Medically reviewed by Drugs.com. Last updated on Mar 7, 2022.
Applies to the following strengths: 25 mg; 100 mg; 50 mg; 25 mg/5 mL
Usual Adult Dose for:
Additional dosage information:
Usual Adult Dose for Edema
25 to 200 mg orally per day in single or divided doses
Duration of therapy: When given as the sole diuretic, continue the initial dose for at least 5 days, after which the initial dose may be adjusted to an optimal maintenance dose.
-A second diuretic that acts more proximally at the renal tubule may be added if adequate diuresis has not been achieved after 5 days. The dose of this drug should remain unchanged if a second diuretic is added.

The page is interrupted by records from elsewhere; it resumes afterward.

Lemma triple_consequence {A} P P' (Q Q' : A → S → Prop) X X' (m : ST S E A) :
  triple P' m Q' X' → (∀ s, P s → P' s) → (∀ a s, Q' a s → Q a s) →
  (∀ e s, X' e s → X e s) → triple P m Q X.
Proof.
  intros Hm HP HQ HX s Hs. specialize (Hm s (HP s Hs)).
  destruct (m s) as [[a|e] s']; auto.
Qed.

Lemma maintains_ret {A} X I (a : A) : maintains X I (mret a : ST S E A).
Proof. by apply triple_ret. Qed.

Lemma maintains_raise {A} X I (e : E) :
  (∀ s, I s → X e s) → maintains X I (raise e : ST S E A).
Proof. by apply triple_raise. Qed.

Lemma maintains_get X I : maintains X I (get : ST S E S).
Proof. by intros s. Qed.

Lemma maintains_gets {A} X I (f : S → A) : maintains X I (gets f : ST S E A).
Proof. by intros s. Qed.

Lemma maintains_modify X I (f : S → S) :
  (∀ s, I s → I (f s)) → maintains X I (modify f : ST S E unit).
Proof. intros H s Hs. by apply H. Qed.

Lemma maintains_ensure X I b (e : E) :
  (∀ s, I s → X e s) → maintains X I (ensure b e : ST S E unit).
Proof. intros. destruct b; [apply maintains_ret|by apply maintains_raise]. Qed.

Lemma maintains_get_or_raise {A} X I (o : option A) (e : E) :
  (∀ s, I s → X e s) → maintains X I (get_or_raise o e : ST S E A).
Proof. intros. destruct o; [apply maintains_ret|by apply maintains_raise]. Qed.

Lemma maintains_bind {A B} X I (m : ST S E A) (k : A → ST S E B) :
  maintains X I m → (∀ a, maintains X I (k a)) → maintains X I (m ≫= k).
Proof. intros Hm Hk. by eapply triple_bind. Qed.

Lemma maintains_for_each {A} X I (f : A → ST S E unit) l :
  (∀ x, x ∈ l → maintains X I (f x)) → maintains X I (for_each f l).
Proof.
  induction l as [|x l IH]; intros Hf; simpl; [apply maintains_ret|].
  apply maintains_bind; [apply Hf; set_solver|]. intros _. apply IH. set_solver.
Qed.

Lemma maintains_map_each {A B} X I (f : A → ST S E B) l :
  (∀ x, x ∈ l → maintains X I (f x)) → maintains X I (map_each f l).
Proof.
  induction l as [|x l IH]; intros Hf; simpl; [apply maintains_ret|].
  apply maintains_bind; [apply Hf; set_solver|]. intros y.
  apply maintains_bind; [apply IH; set_solver|]. intros. apply maintains_ret.
Qed.

Lemma preserves_try_catch {A} I (m : ST S E A) h :
  preserves I m → (∀ e, preserves I (h e)) → preserves I (try_catch m h).
Proof.
  intros Hm Hh s Hs. unfold try_catch. specialize (Hm s Hs).
  destruct (m s) as [[a|e] s']; [done|by apply Hh].
Qed.

(** A transaction preserves what its body keeps when it returns. *)
Lemma preserves_transaction {A} I fault (lost : E) (m : ST S E A) :
  keeps I m → preserves I (transaction fault lost m).
Proof.
  intros Hm s Hs. unfold transaction. specialize (Hm s Hs).
  destruct (m s) as [[a|e] s']; [by destruct fault|done].
Qed.

(** [keeps] and [preserves] in terms of runs. *)
Lemma keeps_intro {A} I (m : ST S E A) :
  (∀ s a s', I s → m s = (Ok a, s') → I s') → keeps I m.
Proof. intros H s Hs. destruct (m s) as [[a|e] s'] eqn:Hm; [by eapply H|done]. Qed.

Lemma keeps_elim {A} I (m : ST S E A) s a s' : keeps I m → m s = (Ok a, s') → I s → I s'.
Proof. intros Hk Hm Hs. specialize (Hk s Hs). by rewrite Hm in Hk. Qed.

Lemma triple_pure {A} P (φ : Prop) Q X (m : ST S E A) :
  (φ → triple P m Q X) → triple (λ s, P s ∧ φ) m Q X.
Proof. intros H s [Hs Hφ]. by apply H. Qed.

Lemma preserves_result {A} I (m : ST S E A) s r s' :
  m s = (r, s') → preserves I m → I s → I s'.
Proof. intros Hm Hp Hs. specialize (Hp s Hs). rewrite Hm in Hp. by destruct r. Qed.

(** A transaction whose body raises leaves the state it found. *)
Lemma transaction_rollback {A} fault (lost : E) (m : ST S E A) s e s' :
  fault ≠ LostAfterCommit → transaction fault lost m s = (Raise e, s') → s' = s.
Proof.
  unfold transaction. destruct (m s) as [[a|e'] s1]; destruct fault; congruence.
Qed.

(** Inversion of the sequencing operators on a successful run. *)
Lemma bind_Ok {A B} (m : ST S E A) (k : A → ST S E B) s b s' :
  (m ≫= k) s = (Ok b, s') ↔ ∃ a s1, m s = (Ok a, s1) ∧ k a s1 = (Ok b, s').
Proof.
  unfold mbind, ST_mbind. destruct (m s) as [[a|e] s1]; naive_solver.
Qed.

Lemma bind_run {A B} (m : ST S E A) (k : A → ST S E B) s a s1 :
  m s = (Ok a, s1) → (m ≫= k) s = k a s1.
Proof. intros Hm. unfold mbind, ST_mbind. by rewrite Hm. Qed.

Lemma transaction_Ok {A} fault (lost : E) (m : ST S E A) s a s' :
  transaction fault lost m s = (Ok a, s') ↔ fault = NoFault ∧ m s = (Ok a, s').
Proof.
  unfold transaction. destruct (m s) as [[a'|e'] s1]; destruct fault; naive_solver.
Qed.
(* ===== verification/PyDict.v ===== *)
(** * Python dictionaries

    A [dict] keeps its keys in the order of their first insertion; assigning to
    a key that is present leaves it in place, deleting one closes the gap.  A
    dictionary is the list of its items, and [contents] forgets the order. *)

From stdpp Require Import sorting.
From S2P Require Import Prelude.

Section Dict.
  Context {K V : Type} `{Countable K}.
  Implicit Types (d : list (K * V)) (k : K) (v : V).

(** [d.get(k)] *)
Fixpoint dict_get (k : K) (d : list (K * V)) : option V :=
  match d with
  | [] => None
  | (k', v) :: d' => if decide (k = k') then Some v else dict_get k d'
  end.

(** [d[k] = v] *)
Fixpoint dict_set (k : K) (v : V) (d : list (K * V)) : list (K * V) :=
  match d with
  | [] => [(k, v)]
  | (k', v') :: d' => if decide (k = k') then (k', v) :: d' else (k', v') :: dict_set k v d'
  end.

(** [d.pop(k, None)], and [del d[k]] for a key that is present. *)
Definition dict_del (k : K) (d : list (K * V)) : list (K * V) := filter (λ kv, kv.1 ≠ k) d.

Definition contents (d : list (K * V)) : gmap K V := list_to_map d.

Lemma contents_lookup d k : contents d !! k = dict_get k d.
Proof.
  unfold contents. induction d as [|[k' v] d IH]; simpl; [done|].
  destruct (decide (k = k')) as [->|Hk]; [by rewrite lookup_insert_eq|].
  by rewrite lookup_insert_ne by congruence.
Qed.

Lemma dict_get_set d k k' v :
  dict_get k' (dict_set k v d) = if decide (k' = k) then Some v else dict_get k' d.
Proof.
  induction d as [|[k0 v0] d IH]; simpl; [done|]. destruct (decide (k = k0)) as [->|]; simpl.
  - by destruct (decide (k' = k0)).
  - rewrite IH. repeat case_decide; congruence.
Qed.

Lemma dict_get_filter (P : K → Prop) `{∀ k, Decision (P k)} d k :
  dict_get k (filter (λ kv, P kv.1) d) = if decide (P k) then dict_get k d else None.
Proof.
  induction d as [|[k0 v0] d IH]; simpl; [by case_decide|].
  rewrite filter_cons. simpl. destruct (decide (P k0)); simpl; rewrite IH;
    repeat case_decide; congruence.
Qed.

Lemma dict_get_del d k k' : dict_get k' (dict_del k d) = if decide (k' = k) then None else dict_get k' d.
Proof.
  unfold dict_del. induction d as [|[k0 v0] d IH]; simpl; [by case_decide|].
  rewrite filter_cons. simpl. destruct (decide (k0 ≠ k)); simpl; rewrite IH;
    repeat case_decide; naive_solver.
Qed.

Lemma dict_set_elem d k v k' : k' ∈ (dict_set k v d).*1 → k' = k ∨ k' ∈ d.*1.
Proof. induction d as [|[k0 v0] d IH]; simpl; [set_solver|]. case_decide; set_solver. Qed.

Lemma dict_set_NoDup d k v : NoDup d.*1 → NoDup (dict_set k v d).*1.
Proof.
  induction d as [|[k0 v0] d IH]; simpl; [intros _; apply NoDup_singleton|].
  intros [Hn Hd]%NoDup_cons. case_decide; simpl; apply NoDup_cons; split; auto.
  intros [->|?]%dict_set_elem; done.
Qed.

Lemma dict_filter_NoDup (P : K * V → Prop) `{∀ kv, Decision (P kv)} d :
  NoDup d.*1 → NoDup (filter P d).*1.
Proof.
  intros Hd. eapply sublist_NoDup; [exact Hd|]. apply fmap_sublist, sublist_filter.
Qed.

Lemma dict_get_elem d k : is_Some (dict_get k d) ↔ k ∈ d.*1.
Proof.
  induction d as [|[k0 v0] d IH]; simpl; [split; [by intros []|set_solver]|].
  case_decide; [subst|rewrite IH]; rewrite elem_of_cons; naive_solver.
Qed.

Lemma dict_get_pair d k v : NoDup d.*1 → dict_get k d = Some v ↔ (k, v) ∈ d.
Proof.
  intros Hd. rewrite <- contents_lookup. unfold contents. by rewrite <- elem_of_list_to_map.
Qed.

(** Dictionaries with the same items are the same up to order. *)
Lemma contents_perm d1 d2 :
  NoDup d1.*1 → NoDup d2.*1 → contents d1 = contents d2 → d1 ≡ₚ d2.
Proof.
  intros H1 H2 Heq. rewrite <- (map_to_list_to_map d1), <- (map_to_list_to_map d2) by done.
  by unfold contents in Heq; rewrite Heq.
Qed.

Lemma perm_contents d1 d2 : NoDup d1.*1 → d1 ≡ₚ d2 → contents d1 = contents d2.
Proof. apply list_to_map_proper. Qed.
End Dict.
(* ===== verification/BudgetTheorems.v ===== *)
(** * Contracts of the budget service

    The theorems about [reserve], [settle], [release] and [adjust]: no run of
    the service overdraws a budget, the consumed counters agree with the
    ledger, a rejected attempt leaves no trace in the counters, a release undoes
    its reservation, a replayed settlement changes nothing, and the pure
    pricing and alert functions are exact on the ranges the tables allow. *)

From S2P Require Import Prelude PyNum Budgets BudgetsFacts.
Open Scope Z_scope.

(** ** Runs of the service *)
Section Runs.
Context (uuid_at : nat → uuid).

(** What a client can ask for; a settlement or a release names a bundle that
    [reserve] returned earlier. *)
Inductive budget_op :=
  | OpReserve (fault fault' : txn_fault) (moment moment' : instant) (cmd : BudgetCommand)
  | OpSettle (fault : txn_fault) (b : BudgetReservationBundle) (actual : option Z)
  | OpRelease (fault : txn_fault) (b : BudgetReservationBundle) (reason : string)
  | OpAdjust (fault : txn_fault) (moment : instant) (tenant budget : uuid) (delta : Z)
      (reason actor : string).

(** The database and the bundles handed out so far. *)
Definition budget_state : Type := BudgetDb * list BudgetReservationBundle.

Inductive budget_step : budget_state → budget_op → budget_state → Prop :=
  | step_reserve fault fault' m m' cmd db issued b db' :
      reserve uuid_at fault fault' m m' cmd db = (Ok b, db') →
      budget_step (db, issued) (OpReserve fault fault' m m' cmd) (db', b :: issued)
  | step_reserve_raise fault fault' m m' cmd db issued e db' :
      reserve uuid_at fault fault' m m' cmd db = (Raise e, db') →
      budget_step (db, issued) (OpReserve fault fault' m m' cmd) (db', issued)
  | step_settle fault b actual db issued r db' :
      b ∈ issued → settle uuid_at fault b actual db = (r, db') →
      budget_step (db, issued) (OpSettle fault b actual) (db', issued)
  | step_release fault b reason db issued r db' :
      b ∈ issued → release uuid_at fault b reason db = (r, db') →
      budget_step (db, issued) (OpRelease fault b reason) (db', issued)
  | step_adjust fault m t bid delta reason actor db issued r db' :
      adjust uuid_at fault m t bid delta reason actor db = (r, db') →
      budget_step (db, issued) (OpAdjust fault m t bid delta reason actor) (db', issued).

-Treatment of edematous conditions in patients with congestive heart failure who are only partially responsive to or intolerant of other therapeutic measures or who are taking digitalis when other therapies are considered inappropriate.
-Treatment of edematous conditions in patients with liver cirrhosis accompanied by edema and/or ascites.
-Treatment of edematous conditions in patients with nephrotic syndrome when treatment of the underlying disease, restriction of fluid and sodium intake, and the use of other diuretics do not provide an adequate response.
Usual Adult Dose for Hypertension
Initial dose: 50 to 100 mg orally per day in single or divided doses
Duration of therapy: Treatment should be continued for at least 2 weeks to achieve a maximum response. Subsequently, the dose may be adjusted according to patient response.
Usual Adult Dose for Congestive Heart Failure
Initial dose: 25 mg orally once a day assuming serum potassium is less than or equal to 5 mEq/L and serum creatinine is less than or equal to 2.5 mg/dL
-Patients tolerant of initial dose: May increase to 50 mg orally once a day as clinically indicated
-Patients intolerant of initial dose: May decrease to 25 mg orally every other day
Use: To increase survival and reduce the need for hospitalization of severe heart failure patients (New York Heart Association [NYHA] class III to IV) when used in addition to standard therapy.
Usual Adult Dose for Primary Hyperaldosteronism
-Long test: 400 mg orally per day for 3 to 4 weeks
-Short test: 400 mg orally per day for 4 days
Maintenance dose: 100 to 400 mg orally per day until surgery; may be used long-term at the lowest effective dose in patients deemed unsuitable for surgery.
-For the long test, correction of hypokalemia and hypertension provides presumptive evidence of primary hyperaldosteronism.
-For the short test, increased serum potassium with this drug and a decrease upon discontinuation provide presumptive evidence of primary hyperaldosteronism.
-Initial diagnostic measure to provide presumptive evidence of primary hyperaldosteronism while patients are on normal diets.
-Short-term preoperative treatment of patients with primary hyperaldosteronism.
-Long-term maintenance therapy for patients deemed unsuitable for surgery or those with idiopathic hyperaldosteronism.
Usual Adult Dose for Hypokalemia
25 to 100 mg orally per day
-Treatment of patients with hypokalemia when other measures are considered inappropriate or inadequate.
-Prophylaxis of hypokalemia in patients taking digitalis when other measures are considered inadequate or inappropriate.
Renal Dose Adjustments
Contraindicated in patients with anuria, acute renal insufficiency, or significant impairment of renal excretory function.
Liver Dose Adjustments
Use with caution
In patients with severe heart failure (New York Heart Association [NYHA] class III to IV), discontinue or interrupt treatment for serum potassium greater than 5 mEq/L or for serum creatinine greater than 4 mg/dL.
US BOXED WARNING:
-TUMORIGENICITY: This drug has been shown to be a tumorigen in chronic toxicity studies of rats. This drug should be used only for its indicated conditions and unnecessary use should be avoided.
Safety and efficacy have not been established in patients younger than 18 years.
Consult WARNINGS section for additional precautions.
Data not available
-Metabolic: Monitor fluids and electrolytes regularly in all patients. In patients with severe heart failure, monitor potassium and creatinine one week after initiation or a dose increase, monthly for the first 3 months, then quarterly for a year, and then every 6 months.
Patient advice: Advise patients to avoid potassium supplements and foods containing high levels of potassium, including salt substitutes.